Sometime, even the most sophisticated DSLRs can make a complete mess of the your exposure, with the result that your subjects will be too light or too dark. Think about some landscape photos you may have seen where the sky looks great but foreground objects are too dark, snow photos where the snow looks grey, or people playing on a beach in bright sunshine, but it looks like they were playing at tea time because the images were dark.

This happens because camera metering systems attempt to average out the exposure to give a mid grey tone, (not grey in colour!), this usually works well because many images have both bright and dark areas in the scene. When the tones of these areas are averaged out, they quite often end up as mid-grey, but when a scene has very prominent bright or very prominent dark areas, this averaging out method can cause under or over exposure.

The lovely bride Aimee above, has beautiful light skin, but because the wall and her dress are quite dark toned (and her face and arms are quite small in the frame), her skin would have been over-exposed if I hadn't used -1.3ev exposure compensation.

In these two short video clips you'll see how the auto metering system of the video camera is fooled when zoomed in.

Watch what happens to black velvet
Watch what happens to a white wall

In both cases, the image changed to a mid grey, obviously you wouldn't normally fill the frame with all black or all white, but it does show how the exposure can be fooled by the tone of the subject. In fact the light didn't change on either the material or on the wall, so in theory the exposure should have remained the same.

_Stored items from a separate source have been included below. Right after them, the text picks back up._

(** * exifextract: GPS decoding and metadata reporting

    A shallow embedding of [exifextract.py] and the properties of its GPS
    decoder, value formatter, metadata printer and image dispatcher.

    Conventions of the embedding:
    - Python [int] is [Z]; Python [float] is IEEE-754 binary64 with
      round-to-nearest-even, modelled in [Module Float];
    - Python [bytes] is a [string] (one [ascii] per byte); Python [str] is
      held as its UTF-8 encoding, also a [string];
    - a raised exception is the [Raise] case of [result]; [print] appends a
      line to the output carried by [io];
    - the collaborators that live outside the script (the image opener, the
      EXIF block parser and the tag-name table of piexif) are Section
      variables of [Section Program]. *)

From Stdlib Require Import ZArith List String Ascii Bool Lia DecimalString QArith.
Import ListNotations.
Open Scope list_scope.
Open Scope string_scope.
Open Scope Z_scope.

(** ** Text helpers *)

Definition str := string.
Definition bytes := string.

(** [str(n)] for a Python integer. *)
Definition str_of_Z (z : Z) : str := NilZero.string_of_int (Z.to_int z).

Definition dquote : str := String (ascii_of_nat 34) "".
Definition ESC : str := String (ascii_of_nat 27) "".

Definition byte_val (c : ascii) : Z := Z.of_N (N_of_ascii c).

Definition hex_digit (d : Z) : str :=
  String.substring (Z.to_nat d) 1 "0123456789abcdef".

(** [%02x] *)
Definition hex2 (b : Z) : str := (hex_digit (b / 16) ++ hex_digit (b mod 16)).

(** [sep.join(parts)] *)
Definition join (sep : str) (parts : list str) : str := String.concat sep parts.

(** ** Exceptions and results *)

Inductive exn_class :=
| ZeroDivisionError | OverflowError | UnicodeDecodeError | TypeError
| ValueError | IndexError | AttributeError | KeyError | IOError | OtherError.

(** An exception object: its class and the text of [str(e)]. *)
Record exn := mk_exn { exn_cls : exn_class; exn_text : str }.

Inductive result (A : Type) :=
| Ok (a : A)
| Raise (e : exn).
Arguments Ok {A} a.
Arguments Raise {A} e.
Lemma meta_header_known links meta header :
  meta_ok links meta -> meta_first meta "header" "" = Return header ->
  truthy header = true -> is_Some (links !! header).
Proof.
  intros (_ & Hh & _). unfold meta_first.
  destruct (meta !! "header") as [[|h rest]|] eqn:Hk; simpl.
  - discriminate.
  - intros [= ->] _. exact (Hh _ _ eq_refl).
  - intros [= <-]. discriminate.
Qed.

Lemma header_img_returns links meta :
  meta_ok links meta -> exists h, header_img links meta = Return h.
Proof.
  intros (Hne & Hh & _). unfold header_img.
  destruct (meta !! "header") as [hs|] eqn:Hk; [|eauto].
  destruct (item0_returns hs (Hne _ _ Hk)) as (h & rest & -> & ->). simpl.
  destruct (Hh _ _ eq_refl) as [hdst Hd]. unfold getitem. rewrite Hd. simpl.
  destruct (meta !! "header-caption") as [cs|] eqn:Hc; simpl; [|eauto].
  destruct (item0_returns cs (Hne _ _ Hc)) as (c & rest' & -> & ->). simpl. eauto.
Qed.

Lemma meta_ok_empty links : meta_ok links ∅.
Proof.
  split; [|split]; intros *; rewrite lookup_empty; discriminate.
Qed.

Section Generation.

Variable order : list string -> list string -> gset string -> list string.
Hypothesis order_elements : forall a b s, order a b s ≡ₚ elements s.
Variable fs : file_system.
Hypothesis fs_writes : forall tr p html, fs tr (WriteFile p html) = None.
Variable cfg : Config.
Variable site : Site.
Variable convert : path -> outcome (string * gmap string (list string)).
Variable format : Fields -> outcome string.
Variable pgs : gmap string (option path * path).
Variable links : gmap string path.
(** * math3: a tiny 3D linear algebra library (math3.js)

    Shallow embedding of [src/math3.js] and verification of its
    vector and matrix operations.  Every function of the file whose
    text is a function declaration is embedded; the two that format a
    vector and a matrix as text ([v3_str], [m3x3_str]) are embedded on
    untyped values only, in [JsText], over the engine's [parseFloat] and
    [toFixed].  The text of [v3_unit] (lines 109 to 117) is no function
    declaration: the call it opens is never closed.  It has no
    embedding as a function; it is kept as the text it is
    ([v3_unit_source]).

    The JavaScript code computes on [number]s.  The functions are
    embedded once, over an interface of the numeric operations they
    use, and the interface is instantiated twice:
    - at IEEE 754 binary64 ([PrimFloat.float]), which is what a
      JavaScript number is: [+], [-], [*] and [/] round to the nearest
      number, ties to even, and [Math.sqrt] is taken correctly rounded, as
      engines compute it, so the embedded functions evaluate to the values
      the code returns; [Math.sin] and [Math.cos] are parameters;
    - at the real numbers ([R]), exact arithmetic, where the algebraic
      laws of the library hold as equations.

    A second embedding, [Js], runs the same functions on untyped
    JavaScript values, where reading a property and converting an object
    to a number can throw; on the objects of vectors and matrices it
    returns what the typed functions return. *)

From Stdlib Require Import ZArith Lia Reals Lra Psatz RNsatz.
From Stdlib Require Import Floats.
From Stdlib Require Import Ascii String List Bool.
Import ListNotations.

#[local] Set Warnings "-inexact-float,-register-all".

(** ** The numeric operations used by the library *)

Class Arith (num : Type) : Type := {
  add  : num -> num -> num;      (* l + r  *)
  sub  : num -> num -> num;      (* l - r  *)
  mul  : num -> num -> num;      (* l * r  *)
  div  : num -> num -> num;      (* l / r  *)
  neg  : num -> num;             (* -n     *)
  sqrt : num -> num;             (* Math.sqrt(n) *)
  lit0 : num;                    (* 0.0 *)
  lit1 : num;                    (* 1.0 *)
  eqn  : num -> num -> bool      (* l == r on numbers *)
}.

Class Trig (num : Type) : Type := {
  sin : num -> num;              (* Math.sin(n) *)
  cos : num -> num               (* Math.cos(n) *)
}.

Declare Scope num_scope.
Delimit Scope num_scope with num.
Infix "+" := add : num_scope.
Infix "-" := sub : num_scope.
Infix "*" := mul : num_scope.
Infix "/" := div : num_scope.
Notation "- x" := (neg x) : num_scope.
Infix "==" := eqn (at level 70, no associativity) : num_scope.

(** ** Vectors and matrices *)

Section Math3.

Context {num : Type} {A : Arith num}.
Local Open Scope num_scope.

(** The object [{x, y, z}] built by [v3]. *)
Record vec3 : Type := V3 { x : num; y : num; z : num }.

(** [v3(nx, ny, nz)]: [Number(n)] is the identity on a number. *)
Definition v3 (nx ny nz : num) : vec3 := V3 nx ny nz.

Definition v3_add (vl vr : vec3) : vec3 :=
  v3 (x vl + x vr) (y vl + y vr) (z vl + z vr).

Definition v3_sub (vl vr : vec3) : vec3 :=
  v3 (x vl - x vr) (y vl - y vr) (z vl - z vr).

Definition v3_scale (vl : vec3) (nr : num) : vec3 :=
  v3 (x vl * nr) (y vl * nr) (z vl * nr).

Definition v3_len (v : vec3) : num :=
  sqrt (x v * x v + y v * y v + z v * z v).

Definition v3_dot (vl vr : vec3) : num :=
  x vl * x vr + y vl * y vr + z vl * z vr.

(** The declaration of [v3_cross] documented as the cross product. *)
Definition v3_cross (vl vr : vec3) : vec3 :=
  v3 (y vl * z vr - z vl * y vr)
     (z vl * x vr - x vl * z vr)
     (x vl * y vr - y vl * x vr).

(** The second declaration of [v3_cross], the one that follows the doc
    comment of the inversion.  Function declarations are hoisted and the
    later one of two with the same name is the one bound, so this is the
    function a call of [v3_cross] runs. *)
Definition v3_cross' (vl vr : vec3) : vec3 :=
  v3 (y vl * z vr - z vl * y vr)
     (z vl * x vr - x vl * z vr)
     (x vl * y vr - y vl * x vr).

(** The object [{x, y, z}] of three vectors built by [m3x3]. *)
Record mat3 : Type := M3 { mx : vec3; my : vec3; mz : vec3 }.

Definition m3x3 (nxx nxy nxz nyx nyy nyz nzx nzy nzz : num) : mat3 :=
  M3 (v3 nxx nxy nxz) (v3 nyx nyy nyz) (v3 nzx nzy nzz).

Definition m3x3_identity : mat3 :=
  m3x3 lit1 lit0 lit0
       lit0 lit1 lit0
       lit0 lit0 lit1.

Definition m3x3_transp (m : mat3) : mat3 :=
  m3x3 (x (mx m)) (x (my m)) (x (mz m))
       (y (mx m)) (y (my m)) (y (mz m))
       (z (mx m)) (z (my m)) (z (mz m)).

(** The local [det] of [m3x3_inv]. *)
Definition m3x3_det (m : mat3) : num :=
  x (mx m) * (y (my m) * z (mz m) - y (mz m) * z (my m)) -
  y (mx m) * (x (my m) * z (mz m) - z (my m) * x (mz m)) +
  z (mx m) * (x (my m) * y (mz m) - y (my m) * x (mz m)).

Definition m3x3_inv (m : mat3) : mat3 :=
  let det := m3x3_det m in
  if det == lit0 then m3x3_identity else
  let invdet := lit1 / det in
  m3x3
    ((y (my m) * z (mz m) - y (mz m) * z (my m)) * invdet)
    ((z (mx m) * y (mz m) - y (mx m) * z (mz m)) * invdet)
    ((y (mx m) * z (my m) - z (mx m) * y (my m)) * invdet)
    ((z (my m) * x (mz m) - x (my m) * z (mz m)) * invdet)
    ((x (mx m) * z (mz m) - z (mx m) * x (mz m)) * invdet)
    ((x (my m) * z (mx m) - x (mx m) * z (my m)) * invdet)
    ((x (my m) * y (mz m) - x (mz m) * y (my m)) * invdet)
    ((x (mz m) * y (mx m) - x (mx m) * y (mz m)) * invdet)
    ((x (mx m) * y (my m) - x (my m) * y (mx m)) * invdet).

Definition m3x3_mul (ml mr : mat3) : mat3 :=
  let mtr := m3x3_transp mr in
  m3x3
    (v3_dot (mx ml) (mx mtr)) (v3_dot (mx ml) (my mtr)) (v3_dot (mx ml) (mz mtr))
    (v3_dot (my ml) (mx mtr)) (v3_dot (my ml) (my mtr)) (v3_dot (my ml) (mz mtr))
    (v3_dot (mz ml) (mx mtr)) (v3_dot (mz ml) (my mtr)) (v3_dot (mz ml) (mz mtr)).

Definition v3_m3x3_mul (vl : vec3) (mr : mat3) : vec3 :=
  v3 (v3_dot vl (mx mr)) (v3_dot vl (my mr)) (v3_dot vl (mz mr)).

Context {T : Trig num}.

Definition m3x3_euler (nhead npitch nroll : num) : mat3 :=
  let SINH := sin nhead in
  let SINP := sin npitch in
  let SINR := sin nroll in
  let COSH := cos nhead in
  let COSP := cos npitch in
  let COSR := cos nroll in
  m3x3
    ((COSR * COSH) - (SINR * SINP * SINH)) (- SINR * COSP) ((COSR * SINH) + (SINR * SINP * COSH))
    ((SINR * COSH) + (COSR * SINP * SINH)) (COSR * COSP)   ((SINR * SINH) - (COSR * SINP * COSH))
    (- COSP * SINH)                        SINP            (COSP * COSH).

End Math3.

Arguments vec3 num : clear implicits.
Arguments mat3 num : clear implicits.

(** ** Exact arithmetic: the real numbers *)

#[export] Instance R_Arith : Arith R := {|
  add := Rplus; sub := Rminus; mul := Rmult; div := Rdiv; neg := Ropp;
  sqrt := R_sqrt.sqrt; lit0 := 0%R; lit1 := 1%R;
  eqn := fun l r => if Req_dec_T l r then true else false
|}.

#[export] Instance R_Trig : Trig R := {|
  sin := Rtrigo_def.sin; cos := Rtrigo_def.cos
|}.

(** ** JavaScript numbers: IEEE 754 binary64 *)

#[export] Instance F_Arith : Arith float := {|
  add := PrimFloat.add; sub := PrimFloat.sub; mul := PrimFloat.mul;
  div := PrimFloat.div; neg := PrimFloat.opp; sqrt := PrimFloat.sqrt;
  lit0 := 0%float; lit1 := 1%float;
  eqn := PrimFloat.eqb
|}.

(** [Math.sin] and [Math.cos] are the engine's own approximations; the
    binary64 instance takes them as parameters. *)
Definition F_Trig (MathSin MathCos : float -> float) : Trig float := {|
  sin := MathSin; cos := MathCos
|}.

(** ** Declarations of one name

    The function declarations of a script are bound before any statement
    runs, in the order of the text; of two declarations of one name the
    later is the one bound. *)

Fixpoint bound_function {F : Type} (name : string) (decls : list (string * F))
  : option F :=
  match decls with
  | [] => None
  | (n, f) :: rest =>
      match bound_function name rest with
      | Some g => Some g
      | None => if String.eqb n name then Some f else None
      end
  end.

(** The two declarations of [v3_cross], in the order of the source. *)
Definition v3_cross_declarations {num : Type} {A : Arith num}
  : list (string * (vec3 num -> vec3 num -> vec3 num)) :=
  [("v3_cross"%string, v3_cross); ("v3_cross"%string, v3_cross')].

Unless you're in Manual Exposure mode, the only way to lighten or darken an image is to use exposure compensation, there's absolutely no point in switching from say Aperture Priority to Shutter Speed priority or vice versa, it won't make any difference. Exposure compensation changes the shutter speed or the aperture by the amount of compensation you specify. The method of changing exposure compensation varies from one camera to the next,

There's usually a button on the back or top of the camera that looks like this:-
The actual method varies, usually there's a '+ and - ' bar.

Then you simply move the appropriate camera dial to move the pointer towards the + position to make the image lighter, or the - position to make the image darker. As a rule of thumb, to lighten up an image try around +1.0ev as a starting point, and the opposite to darken an image.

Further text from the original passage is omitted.